Videodreh während des Spiels

Es war der Punkt des Spiels. Denn obwohl der Lette ungefährdet das 6:6 machte, war sein Widerstand gebrochen. Im Tiebreak war er chancenlos, beim Seitenwechsel zückte Monfils sein Smartphone und machte - mit Erlaubnis des Schiedsrichters - einen kleinen Film der "Olà", die nun durch das Stadion schwappte. Im vierten Durchgang, den er 6:2 gewann, war Monfils unantastbar, weil Gulbis müde war. "Ich gehe jetzt wieder auf den Trainingsplatz und werde trainieren", sagte der Lette, "denn es kann nicht sein, dass ich in einem solchen Spiel müde werde."

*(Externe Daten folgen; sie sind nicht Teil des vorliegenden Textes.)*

Definition costs (creds : list (ClientCredential T)) : nat := list_sum (cost <$> creds).
#[local] Arguments costs : simpl never.

Lemma costs_cons cred creds : costs (cred :: creds) = (cost cred + costs creds)%nat.
Proof. done. Qed.

Definition pending c : nat :=
  match current c with
  | Some (CPasswordPrompt asked _) => k - length asked
  | Some (CPublicKey _) => match cstate c with AwaitingPkOk => 1 | _ => 0 end
  | _ => 0
  end.

Definition budget c : nat := costs (credentials c) + pending c.

Definition all_patient c : Prop :=
  Forall patient (credentials c) ∧ ∀ cred, current c = Some cred → patient cred.

Definition is_send (r : result ClientStep) : nat := match r with Ok (CSend _) => 1 | _ => 0 end.

(** Within [n] requests, this one included. *)
Definition spends (n : nat) (r : result ClientStep * ClientAuth T) : Prop :=
  all_patient r.2 ∧ (is_send r.1 + budget r.2 ≤ n)%nat.

Lemma choose_cost cred cred' c :
  choose cred c = Some cred' → cost cred' = cost cred ∧ (patient cred → patient cred') ∧
  match cred with CPublicKey _ => ∃ key, cred' = CPublicKey key | _ => cred' = cred end.
Proof.
  intros H. pose proof (choose_method _ _ _ H) as [Hm _]. unfold choose in H. case_match; [done|].
  destruct cred as [|pw|asked prompt|key|asked respond sub];
    try (cbn in H; injection H as <-; done).
  destruct cred'; cbn [cred_method_name] in Hm; try (by apply (f_equal (λ l, bytes_eqb l (bs "publickey"))) in Hm).
  split; [done|]. split; [done|by eexists].
Qed.

(** What a prompt that is current can still cause. *)
Definition left_over c : nat := match current c with Some (CPasswordPrompt asked _) => k - length asked | _ => 0 end.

"Müdigkeit?", hatte Monfils vorher gesagt. "Daran denke ich jetzt gar nicht erst." Zumal er um seinen nächsten Gegner weiß: den spanischen Sandwühler Tommy Robredo. Und sollte der Franzose diese fiese Hürde nehmen, wird es noch schwerer: In seinem Horrortableau warten höchstwahrscheinlich die Sandplatzspezialisten Nicolas Almagro (Achtelfinale), David Ferrer (Viertelfinale), danach ein gewisser Herr Federer. Die beste Nachricht für Monfils: Von den beiden Turnierfavoriten Rafael Nadal und Novak Djokovic, die beide in die andere Hälfte des Tableaus gesetzt wurden, müsste er nur einen besiegen.